■ Records for this exercise:
Definition BuildDNS (st : State) (statuses : list Status) : DNSPlan :=
  let names := names_by_id (st_Profiles st) in
  let exact := dns_exact st statuses in
  let imported := dns_imported st statuses in
  let automatic := dns_automatic st statuses in
  let resource overrides e :=
    let owner := dnsOverrideOwner (de_OverriddenBy e) overrides in
    with_dns_override (dnsResource e names) owner (name_of names owner) in
  let '(installed, waiting) :=
    foldl (place_search names (resolve_in exact imported automatic)) ([], []) (st_SearchDomains st) in
  sortDNSPlan
    (MkDNSPlan exact imported automatic
       (api.MkDNSRoutes
          (accept_resource (status_by_id statuses) <$>
             List.filter pr_AcceptAllDNSRoutes (st_Profiles st))
          ((λ e, dnsResource e names) <$> exact)
          (resource exact <$> imported)
          (resource (exact ++ imported) <$> automatic)
          (statuses ≫= dns_available names))
       (api.MkSearchDomains (st_SearchDomains st) installed waiting (available_search names statuses))).
End dns.

(** ** Longest matches *)

Section dns_facts.
Context {F : Type} `{DN : DNSName F}.

Definition matches (domain_of : string) (domain : string) : Prop := DNSContains domain_of domain = true.

(** What the longest-match loops return: a matching element that no matching
    element is longer than, the first of its length. *)
Definition is_longest {A} (domain_of : A → string) (domain : string) (l : list A) (best : option A) : Prop :=
  match best with
  | Some x => x ∈ l ∧ matches (domain_of x) domain ∧
      ∀ y, y ∈ l → matches (domain_of y) domain → str_len (domain_of y) <= str_len (domain_of x)
  | None => ∀ y, y ∈ l → ¬ matches (domain_of y) domain
  end.
Lemma longest_match_spec {A} (domain_of : A → string) domain (l : list A) :
  is_longest domain_of domain l (longest_match domain_of domain l).
Proof.
  unfold longest_match. induction l as [|x l IH] using rev_ind; [by intros y ?%elem_of_nil|].
  rewrite foldl_app. simpl. unfold longer_step at 1.
  assert (Hin : ∀ y, y ∈ l ++ [x] ↔ y ∈ l ∨ y = x).
  { intros y. apply elem_of_snoc. }
  destruct (DNSContains (domain_of x) domain) eqn:Hc; simpl.
  - destruct (foldl _ _ l) as [b|]; simpl in IH |- *.
    + destruct IH as (Hb & Hm & Hmax).
      destruct (Nat.leb_spec (str_len (domain_of x)) (str_len (domain_of b))); simpl.
      * split_and!; [apply Hin; by left|done|]. intros y [Hy| ->]%Hin ?; [by apply Hmax|done].
      * split_and!; [apply Hin; by right|done|]. intros y [Hy| ->]%Hin ?; [|done].
        specialize (Hmax y Hy ltac:(done)). lia.
    + split_and!; [apply Hin; by right|done|]. intros y [Hy| ->]%Hin ?; [by destruct (IH y)|done].
  - destruct (foldl _ _ l) as [b|]; simpl in IH |- *.
    + destruct IH as (Hb & Hm & Hmax). split_and!; [apply Hin; by left|done|].
      intros y [Hy| ->]%Hin ?; [by apply Hmax|]. unfold matches in *. congruence.
    + intros y [Hy| ->]%Hin; [by apply IH|]. unfold matches. congruence.
Qed.

(** The tiers seen so far, in order. *)
Definition resolved (domain : string) (tiers : list (list DNSEntry)) (best : option DNSEntry) : Prop :=
  match best with
  | Some e => matches (de_Domain e) domain ∧
      ∃ pre tier post, tiers = pre ++ tier :: post ∧ e ∈ tier ∧
        (∀ t y, t ∈ tiers → y ∈ t → matches (de_Domain y) domain →
           str_len (de_Domain y) <= str_len (de_Domain e)) ∧
        (∀ t y, t ∈ pre → y ∈ t → matches (de_Domain y) domain →
           str_len (de_Domain y) < str_len (de_Domain e))
  | None => ∀ t y, t ∈ tiers → y ∈ t → ¬ matches (de_Domain y) domain
  end.
Lemma better_tier_spec domain tiers :
  resolved domain tiers (foldl (better_tier domain) None tiers).
Proof.
  induction tiers as [|tier tiers IH] using rev_ind; [by intros t y ?%elem_of_nil|].
  rewrite foldl_app. simpl. unfold better_tier at 1.
  pose proof (longest_match_spec de_Domain domain tier) as Hl. fold (longestDNSMatch domain tier) in Hl.
  assert (Hin : ∀ t, t ∈ tiers ++ [tier] ↔ t ∈ tiers ∨ t = tier).
  { intros y. apply elem_of_snoc. }
  destruct (longestDNSMatch domain tier) as [e|]; simpl in Hl.
  - destruct Hl as (He & Hm & Hmax). destruct (foldl _ _ tiers) as [b|]; simpl in IH |- *.
    + destruct IH as (Hbm & pre & t0 & post & Ht & Hb & Hbmax & Hbpre).
      destruct (Nat.leb_spec (str_len (de_Domain e)) (str_len (de_Domain b))) as [Hle|Hlt]; simpl.
      * split; [done|]. exists pre, t0, (post ++ [tier]). split_and!; [by rewrite Ht, <-app_assoc|done| |done].
        intros t y [Ht'| ->]%Hin Hy Hmy; [by eapply Hbmax|]. specialize (Hmax y Hy Hmy). lia.
      * split; [done|]. exists tiers, tier, []. split_and!; [done|done| |].
        -- intros t y [Ht'| ->]%Hin Hy Hmy; [|by apply Hmax]. specialize (Hbmax t y Ht' Hy Hmy). lia.
        -- intros t y Ht' Hy Hmy. specialize (Hbmax t y Ht' Hy Hmy). lia.
    + split; [done|]. exists tiers, tier, []. split_and!; [done|done| |].
      * intros t y [Ht'| ->]%Hin Hy Hmy; [by destruct (IH t y)|by apply Hmax].
      * intros t y Ht' Hy Hmy. by destruct (IH t y).
  - destruct (foldl _ _ tiers) as [b|]; simpl in IH |- *.
    + destruct IH as (Hbm & pre & t0 & post & Ht & Hb & Hbmax & Hbpre).
      split; [done|]. exists pre, t0, (post ++ [tier]). split_and!; [by rewrite Ht, <-app_assoc|done| |done].
      intros t y [Ht'| ->]%Hin Hy Hmy; [by eapply Hbmax|by destruct (Hl y Hy)].
    + intros t y [Ht'| ->]%Hin Hy Hmy; [by destruct (IH t y)|by destruct (Hl y Hy)].
Qed.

■ What the task requires: Your answer should be the full set of records, printed exactly.

■ Result below:
Definition BuildDNS (st : State) (statuses : list Status) : DNSPlan :=
  let names := names_by_id (st_Profiles st) in
  let exact := dns_exact st statuses in
  let imported := dns_imported st statuses in
  let automatic := dns_automatic st statuses in
  let resource overrides e :=
    let owner := dnsOverrideOwner (de_OverriddenBy e) overrides in
    with_dns_override (dnsResource e names) owner (name_of names owner) in
  let '(installed, waiting) :=
    foldl (place_search names (resolve_in exact imported automatic)) ([], []) (st_SearchDomains st) in
  sortDNSPlan
    (MkDNSPlan exact imported automatic
       (api.MkDNSRoutes
          (accept_resource (status_by_id statuses) <$>
             List.filter pr_AcceptAllDNSRoutes (st_Profiles st))
          ((λ e, dnsResource e names) <$> exact)
          (resource exact <$> imported)
          (resource (exact ++ imported) <$> automatic)
          (statuses ≫= dns_available names))
       (api.MkSearchDomains (st_SearchDomains st) installed waiting (available_search names statuses))).
End dns.

(** ** Longest matches *)

Section dns_facts.
Context {F : Type} `{DN : DNSName F}.

Definition matches (domain_of : string) (domain : string) : Prop := DNSContains domain_of domain = true.

(** What the longest-match loops return: a matching element that no matching
    element is longer than, the first of its length. *)
Definition is_longest {A} (domain_of : A → string) (domain : string) (l : list A) (best : option A) : Prop :=
  match best with
  | Some x => x ∈ l ∧ matches (domain_of x) domain ∧
      ∀ y, y ∈ l → matches (domain_of y) domain → str_len (domain_of y) <= str_len (domain_of x)
  | None => ∀ y, y ∈ l → ¬ matches (domain_of y) domain
  end.
Lemma longest_match_spec {A} (domain_of : A → string) domain (l : list A) :
  is_longest domain_of domain l (longest_match domain_of domain l).
Proof.
  unfold longest_match. induction l as [|x l IH] using rev_ind; [by intros y ?%elem_of_nil|].
  rewrite foldl_app. simpl. unfold longer_step at 1.
  assert (Hin : ∀ y, y ∈ l ++ [x] ↔ y ∈ l ∨ y = x).
  { intros y. apply elem_of_snoc. }
  destruct (DNSContains (domain_of x) domain) eqn:Hc; simpl.
  - destruct (foldl _ _ l) as [b|]; simpl in IH |- *.
    + destruct IH as (Hb & Hm & Hmax).
      destruct (Nat.leb_spec (str_len (domain_of x)) (str_len (domain_of b))); simpl.
      * split_and!; [apply Hin; by left|done|]. intros y [Hy| ->]%Hin ?; [by apply Hmax|done].
      * split_and!; [apply Hin; by right|done|]. intros y [Hy| ->]%Hin ?; [|done].
        specialize (Hmax y Hy ltac:(done)). lia.
    + split_and!; [apply Hin; by right|done|]. intros y [Hy| ->]%Hin ?; [by destruct (IH y)|done].
  - destruct (foldl _ _ l) as [b|]; simpl in IH |- *.
    + destruct IH as (Hb & Hm & Hmax). split_and!; [apply Hin; by left|done|].
      intros y [Hy| ->]%Hin ?; [by apply Hmax|]. unfold matches in *. congruence.
    + intros y [Hy| ->]%Hin; [by apply IH|]. unfold matches. congruence.
Qed.

(** The tiers seen so far, in order. *)
Definition resolved (domain : string) (tiers : list (list DNSEntry)) (best : option DNSEntry) : Prop :=
  match best with
  | Some e => matches (de_Domain e) domain ∧
      ∃ pre tier post, tiers = pre ++ tier :: post ∧ e ∈ tier ∧
        (∀ t y, t ∈ tiers → y ∈ t → matches (de_Domain y) domain →
           str_len (de_Domain y) <= str_len (de_Domain e)) ∧
        (∀ t y, t ∈ pre → y ∈ t → matches (de_Domain y) domain →
           str_len (de_Domain y) < str_len (de_Domain e))
  | None => ∀ t y, t ∈ tiers → y ∈ t → ¬ matches (de_Domain y) domain
  end.
Lemma better_tier_spec domain tiers :
  resolved domain tiers (foldl (better_tier domain) None tiers).
Proof.
  induction tiers as [|tier tiers IH] using rev_ind; [by intros t y ?%elem_of_nil|].
  rewrite foldl_app. simpl. unfold better_tier at 1.
  pose proof (longest_match_spec de_Domain domain tier) as Hl. fold (longestDNSMatch domain tier) in Hl.
  assert (Hin : ∀ t, t ∈ tiers ++ [tier] ↔ t ∈ tiers ∨ t = tier).
  { intros y. apply elem_of_snoc. }
  destruct (longestDNSMatch domain tier) as [e|]; simpl in Hl.
  - destruct Hl as (He & Hm & Hmax). destruct (foldl _ _ tiers) as [b|]; simpl in IH |- *.
    + destruct IH as (Hbm & pre & t0 & post & Ht & Hb & Hbmax & Hbpre).
      destruct (Nat.leb_spec (str_len (de_Domain e)) (str_len (de_Domain b))) as [Hle|Hlt]; simpl.
      * split; [done|]. exists pre, t0, (post ++ [tier]). split_and!; [by rewrite Ht, <-app_assoc|done| |done].
        intros t y [Ht'| ->]%Hin Hy Hmy; [by eapply Hbmax|]. specialize (Hmax y Hy Hmy). lia.
      * split; [done|]. exists tiers, tier, []. split_and!; [done|done| |].
        -- intros t y [Ht'| ->]%Hin Hy Hmy; [|by apply Hmax]. specialize (Hbmax t y Ht' Hy Hmy). lia.
        -- intros t y Ht' Hy Hmy. specialize (Hbmax t y Ht' Hy Hmy). lia.
    + split; [done|]. exists tiers, tier, []. split_and!; [done|done| |].
      * intros t y [Ht'| ->]%Hin Hy Hmy; [by destruct (IH t y)|by apply Hmax].
      * intros t y Ht' Hy Hmy. by destruct (IH t y).
  - destruct (foldl _ _ tiers) as [b|]; simpl in IH |- *.
    + destruct IH as (Hbm & pre & t0 & post & Ht & Hb & Hbmax & Hbpre).
      split; [done|]. exists pre, t0, (post ++ [tier]). split_and!; [by rewrite Ht, <-app_assoc|done| |done].
      intros t y [Ht'| ->]%Hin Hy Hmy; [by eapply Hbmax|by destruct (Hl y Hy)].
    + intros t y [Ht'| ->]%Hin Hy Hmy; [by destruct (IH t y)|by destruct (Hl y Hy)].
Qed.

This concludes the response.